(SOURCE RECORDS)

(* ===== verification/Fd.v ===== *)
(** * kernel/syscall.c: arguments and dispatch of system calls

    A system call finds its arguments in the registers a0 to a5 of the trap
    frame of the thread, its number in a7, and leaves its result in a0.  The
    table of system calls is generated by the build and is a parameter. *)
From S2P Require Import Prelude Mem CString KTypes Kalloc Vm ListHead KState Queue Sched Signal Thread ThreadInv ProcBase Pipe File.
Definition TF_A7 : Z := 168.

(** The n-th argument; the registers follow each other in struct trapframe. *)
Definition argraw (n : Z) : E kstate Z :=
  t ← mythread;
  if (0 <=? n) && (n <=? 5) then tf_get t (TF_A0 + 8 * n) else panic "argraw".

Definition argint (n : Z) : E kstate Z := x ← argraw n; mret (i32 x).
Definition arglong (n : Z) : E kstate Z := x ← argraw n; mret (i64 x).
Definition argulong (n : Z) : E kstate Z := argraw n.
Definition arguint32 (n : Z) : E kstate Z := x ← argraw n; mret (u32 x).
Definition arguint64 (n : Z) : E kstate Z := argraw n.
Definition argaddr (n : Z) : E kstate Z := argraw n.

(** [ip] is the address of the object the word is stored in. *)
Definition fetchaddr (addr ip : Z) : E kstate Z :=
  p ← myproc;
  r ← get_proc p;
  if (psz r <=? addr) || (psz r <? u64 (addr + 8)) then mret (-1)
  else
    e ← on_mach (copyin (pagetable r) ip addr 8);
    mret (if e =? 0 then 0 else -1).

(** strlen stops at the NUL copyinstr has written within [max] bytes. *)
Definition fetchstr (addr buf max : Z) : E kstate Z :=
  p ← myproc;
  pt ← gets (fun s => pagetable (procs s p));
  e ← on_mach (copyinstr pt buf addr max);
  if e <? 0 then mret (-1)
  else
    m ← gets (fun s => mmem (km s));
    match strlen (Z.to_nat max) m buf with
    | Some n => mret n
    | None => nofuel
    end.

Definition argstr (n buf max : Z) : E kstate Z := addr ← argaddr n; fetchstr addr buf max.

Section Dispatch.
(** The table of system calls and the number of its entries. *)
Context (syscalls : Z -> option (E kstate Z)) (nsyscalls : Z).

Definition syscall : E kstate unit :=
  t ← mythread;
  a7 ← tf_get t TF_A7;
  let num := i32 a7 in
  match (if (0 <? num) && (num <? nsyscalls) then syscalls num else None) with
  | Some f => r ← f; tf_set t TF_A0 (u64 r)
  | None => tf_set t TF_A0 (u64 (-1))
  end.
End Dispatch.

(** * kernel/fs/sysfile.c, fcntl.c, ioctl.c: file descriptors

    The descriptors of a process are the entries of its table [ofile]; each
    holds a reference on an open file of [File], and [ofile_cnt] counts the
    descriptors in use.  The system calls here duplicate, close, read and write
    descriptors and make pipes.  The result of a system call is the value before
    [Fd.syscall] converts it to uint64. *)

Definition EINVAL : Z := 22.
Definition EMFILE : Z := 24.
Definition O_CLOEXEC : Z := 0x80000.
Definition F_DUPFD : Z := 0.
Definition F_GETFD : Z := 1.
Definition F_SETFD : Z := 2.
Definition F_GETFL : Z := 3.
Definition F_SETFL : Z := 4.
Definition F_DUPFD_CLOEXEC : Z := 1030.

(** p->ofile[fd] and its assignment, for an [fd] in range. *)
Definition get_ofile (p : nat) (fd : Z) : E kstate (option nat) :=
  r ← get_proc p;
  match ofile r !! Z.to_nat fd with Some x => mret x | None => fault end.
Definition set_fd (p : nat) (fd : Z) (v : option nat) : E kstate unit :=
  upd_proc p (fun r => set_ofile (<[Z.to_nat fd := v]> (ofile r)) r).
Definition ofile_inc (p : nat) : E kstate unit :=
  upd_proc p (fun r => set_ofile_cnt (i32 (ofile_cnt r + 1)) r).

(** The descriptor and its file; None for -1. *)
Definition argfd (n : Z) : E kstate (option (Z * nat)) :=
  fd ← argint n;
  if (fd <? 0) || (NOFILE <=? fd) then mret None
  else
    p ← myproc;
    f ← get_ofile p fd;
    mret (pair fd <$> f).

(** for (; fd < NOFILE; fd++) if (p->ofile[fd] == 0) {...} *)
Definition fd_take (p f : nat) (from : Z) : E kstate (option Z) :=
  for_table (R := Z) (Z.to_nat (NOFILE - from)) (Z.to_nat from) (fun i =>
    let fd := Z.of_nat i in
    x ← get_ofile p fd;
    match x with
    | Some _ => mret None
    | None => set_fd p fd (Some f);; ofile_inc p;; mret (Some fd)
    end).

Definition fdalloc (f : nat) : E kstate Z :=
  p ← myproc;
  exc ← gets (is_exc_rcfile p);
  if (exc : bool) then mret (- EMFILE)
  else
    r ← fd_take p f 0;
    mret (default (- EMFILE) r).

(** ** fcntl.c *)

Definition getfd (f : nat) : E kstate Z :=
  p ← myproc;
  r ← for_table (R := Z) (Z.to_nat NOFILE) 0 (fun i =>
        x ← get_ofile p (Z.of_nat i);
        mret (if bool_decide (x = Some f) then Some (Z.of_nat i) else None));
  mret (default (-1) r).

Definition setfd (f : nat) (fd : Z) : E kstate Z :=
  p ← myproc;
  if (fd <? 0) || (NOFILE <=? fd) then mret (-1)
  else
    x ← get_ofile p fd;
    match x with
    | Some _ => mret (-1)
    | None => set_fd p fd (Some f);; mret 0
    end.

Definition fdalloc_lteq (f : nat) (dmd : Z) : E kstate Z :=
  p ← myproc;
  if (dmd <? 0) || (NOFILE <=? dmd) then mret (-1)
  else
    exc ← gets (is_exc_rcfile p);
    if (exc : bool) then mret (- EMFILE)
    else
      r ← fd_take p f dmd;
      mret (default (-1) r).

Definition do_fcntl (f : nat) (cmd arg : Z) : E kstate Z :=
  if (cmd =? F_DUPFD) || (cmd =? F_DUPFD_CLOEXEC) then
    ret ← fdalloc_lteq f (i32 arg);
    if ret <? 0 then mret ret else filedup f;; mret ret
  else if cmd =? F_GETFD then getfd f
  else if cmd =? F_SETFD then
    r ← setfd f (i32 arg);
    mret (if r <? 0 then -1 else 0)
  else if cmd =? F_GETFL then x ← get_file f; mret (fflags x)
  else if cmd =? F_SETFL then upd_file f (set_fflags (i32 arg));; mret 0
  else mret (-1).

Definition sys_fcntl : E kstate Z :=
  a ← argfd 0;
  match a with
  | None => mret (-1)
  | Some (_, f) => cmd ← argint 1; arg ← arguint64 2; do_fcntl f cmd arg
  end.

(** ** ioctl.c *)

Definition TCGETS : Z := 0x5401.
Definition TCSETS : Z := 0x5402.
Definition TIOCGWINSZ : Z := 0x5413.

Section Ioctl.
(** The addresses of kernel_termios and kernel_winsize and their sizes. *)
Context (termios winsize termios_size winsize_size : Z).

Definition do_ioctl (op arg : Z) : E kstate Z :=
  if op =? TCGETS then
    if arg =? 0 then mret (-1)
    else pt ← my_pagetable; r ← on_mach (copyout pt arg termios termios_size); mret (if r <? 0 then -1 else 1)
  else if op =? TCSETS then
    if arg =? 0 then mret (-1)
    else pt ← my_pagetable; r ← on_mach (copyin pt termios arg termios_size); mret (if r <? 0 then -1 else 0)
  else if op =? TIOCGWINSZ then
    if arg =? 0 then mret (-1)
    else pt ← my_pagetable; r ← on_mach (copyout pt arg winsize winsize_size); mret (if r <? 0 then -1 else 0)
  else mret (-1).

Definition sys_ioctl : E kstate Z :=
  a ← argfd 0;
  match a with
  | None => mret (-1)
  | Some _ => op ← argulong 1; arg ← arguint64 2; do_ioctl op arg
  end.
End Ioctl.

Section Descriptors.
(** As in [File]; [kbuf] is the address of a local the code copies to or from
    user space, [fuel] bounds a blocking read or write of a pipe. *)
Context (kend : Z) (swtch : nat -> E kstate unit) (ch kbuf : Z).
Context (ext4 : option fs_ops).
Context (dev_read dev_write : Z -> option (bool -> Z -> Z -> E kstate Z)).
Context (fuel : nat).
Abbreviation fileclose := (fileclose kend ext4).
Abbreviation fileread := (fileread swtch ch ext4 dev_read fuel).
Abbreviation filewrite := (filewrite swtch ch ext4 dev_write fuel).

Definition fdalloc_spec (f : nat) (spec_fd : Z) : E kstate Z :=
  p ← myproc;
  if (spec_fd <? 0) || (NOFILE <=? spec_fd) then mret (-1)
  else
    x ← get_ofile p spec_fd;
    match x with
    | Some g => fileclose g true;; set_fd p spec_fd None
    | None => mret tt
    end;;
    set_fd p spec_fd (Some f);;
    ofile_inc p;;
    mret spec_fd.

Definition sys_dup : E kstate Z :=
  a ← argfd 0;
  match a with
  | None => mret (-1)
  | Some (_, f) =>
    fd ← fdalloc f;
    if fd <? 0 then mret fd else filedup f;; mret fd
  end.

(** The flag is one of the open file, which both descriptors share. *)
Definition sys_dup3 : E kstate Z :=
  a ← argfd 0;
  match a with
  | None => mret (-1)
  | Some (oldfd, f) =>
    newfd ← argint 1;
    flags ← argint 2;
    if (oldfd <? 0) || (NOFILE <=? oldfd) || (newfd <? 0) || (NOFILE <=? newfd) then mret (-1)
    else if newfd =? oldfd then mret (- EINVAL)
    else
      ret ← fdalloc_spec f newfd;
      if ret <? 0 then mret ret
      else
        upd_file f (fun x => set_fflags (if has_bits flags O_CLOEXEC then Z.lor (fflags x) O_CLOEXEC
                                         else Z.land (fflags x) (Z.lnot O_CLOEXEC)) x);;
        filedup f;;
        mret newfd
  end.

Definition sys_close : E kstate Z :=
  a ← argfd 0;
  match a with
  | None => mret (-1)
  | Some (fd, f) =>
    p ← myproc;
    set_fd p fd None;;
    fileclose f true;;
    mret 0
  end.

(** f->fpos, passed as an int64_t. *)
Definition file_off (f : nat) : E kstate Z := x ← get_file f; mret (i64 (fpos x)).

Definition sys_read : E kstate Z :=
  p ← argaddr 1;
  n ← argulong 2;
  a ← argfd 0;
  match a with
  | None => mret (-1)
  | Some (_, f) => off ← file_off f; fileread f true p n off
  end.

Definition sys_write : E kstate Z :=
  p ← argaddr 1;
  n ← argint 2;
  a ← argfd 0;
  match a with
  | None => mret (-1)
  | Some (_, f) => off ← file_off f; filewrite f true p (u64 n) off
  end.

(** ** Vectors of buffers *)

Definition IOVEC : Z := 16.
Definition load_word (a : Z) : E kstate Z := gets (fun s => load64 (mmem (km s)) a).

(** The loops of generic_readv and generic_writev: entry [i] after the pointer
    [kvec], which also moves on with every entry that is used; [rw] transfers
    one buffer, [add] adds up.  None for goto bad. *)
Fixpoint vec_loop (n : nat) (rw : Z -> Z -> E kstate Z) (add : Z -> Z -> Z) (kvec i cnt : Z) : E kstate (option Z) :=
  match n with
  | O => mret (Some cnt)
  | S n =>
    len ← load_word (kvec + IOVEC * i + 8);
    base ← load_word (kvec + IOVEC * i);
    if (len =? 0) || (base =? 0) then vec_loop n rw add kvec (i + 1) cnt
    else
      r ← rw base len;
      if r <? 0 then mret None else vec_loop n rw add (kvec + IOVEC) (i + 1) (add cnt r)
  end.

Definition generic_readv (f : nat) (iov iovcnt : Z) : E kstate Z :=
  kvecs ← on_mach (kmalloc (u32 (IOVEC * iovcnt)));
  if kvecs =? 0 then mret (-1)
  else
    e ← either_copyin kvecs true iov (u64 (IOVEC * iovcnt));
    if e <? 0 then on_mach (kfree kend kvecs);; mret (-1)
    else
      r ← vec_loop (Z.to_nat iovcnt) (fun base len => off ← file_off f; r ← fileread f true base len off; mret (i32 r))
            (fun c r => i32 (c + r)) kvecs 0 0;
      on_mach (kfree kend kvecs);;
      mret (default (-1) r).

Definition sys_readv : E kstate Z :=
  iov ← argaddr 1;
  iovcnt ← argint 2;
  a ← argfd 0;
  match a with
  | None => mret (-1)
  | Some (_, f) => r ← generic_readv f iov iovcnt; mret (if r <? 0 then -1 else r)
  end.

(** f->fops->writev: the result and the count it stores; None when there is no
    such operation. *)
Context (fop_writev : option (nat -> bool -> Z -> Z -> E kstate (Z * Z))).
Definition EOK : Z := 0.

Definition generic_writev (f : nat) (iov iovcnt : Z) : E kstate Z :=
  kvecs ← on_mach (kmalloc (u32 (iovcnt * IOVEC)));
  if kvecs =? 0 then mret (-1)
  else
    e ← either_copyin kvecs true iov (u64 (iovcnt * IOVEC));
    x ← get_file f;
    r ← (if e <? 0 then mret None
         else match ftype x with
              | FD_DIR => mret None
              | FD_DEVICE | FD_PIPE =>
                vec_loop (Z.to_nat iovcnt) (fun base len => off ← file_off f; filewrite f true base len off)
                  (fun c r => u64 (c + r)) kvecs 0 0
              | _ =>
                match fop_writev with
                | None => mret None
                | Some writev =>
                  w ← writev f true kvecs iovcnt;
                  mret (if w.1 =? EOK then Some w.2 else None)
                end
              end);
    on_mach (kfree kend kvecs);;
    mret (default (-1) ((fun c => i32 c) <$> r)).

Definition sys_writev : E kstate Z :=
  iov ← argaddr 1;
  iovcnt ← argint 2;
  a ← argfd 0;
  match a with
  | None => mret (-1)
  | Some (_, f) => r ← generic_writev f iov iovcnt; mret (if r <? 0 then -1 else r)
  end.

(** ** Pipes *)

(** [fd1_0] is what the local fd1 holds before it is assigned. *)
Definition sys_pipe (fd1_0 : Z) : E kstate Z :=
  p ← myproc;
  fdarray ← argaddr 0;
  a ← pipealloc kend ext4;
  let '(r, rf, wf) := a in
  if r <? 0 then mret (-1)
  else
    rf ← deref rf;
    wf ← deref wf;
    fd0 ← fdalloc rf;
    fd1 ← (if fd0 <? 0 then mret fd1_0 else fdalloc wf);
    if (fd0 <? 0) || (fd1 <? 0) then
      (if 0 <=? fd0 then set_fd p fd0 None else mret tt);;
      fileclose rf (0 <=? fd0);;
      fileclose wf (0 <=? fd1);;
      mret (-1)
    else
      pt ← gets (fun s => pagetable (procs s p));
      e0 ← copyout_int kbuf pt fdarray fd0 4;
      e1 ← (if e0 <? 0 then mret 0 else copyout_int kbuf pt (u64 (fdarray + 4)) fd1 4);
      if (e0 <? 0) || (e1 <? 0) then
        set_fd p fd0 None;;
        set_fd p fd1 None;;
        fileclose rf true;;
        fileclose wf true;;
        mret (-1)
      else mret 0.
End Descriptors.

(End SOURCE RECORDS)

## BRIEF
Copy every line of the listing that contains the word "default".

## WORKED SOLUTION
    mret (default (- EMFILE) r).
  mret (default (-1) r).
      mret (default (-1) r).
      mret (default (-1) r).
    mret (default (-1) ((fun c => i32 c) <$> r)).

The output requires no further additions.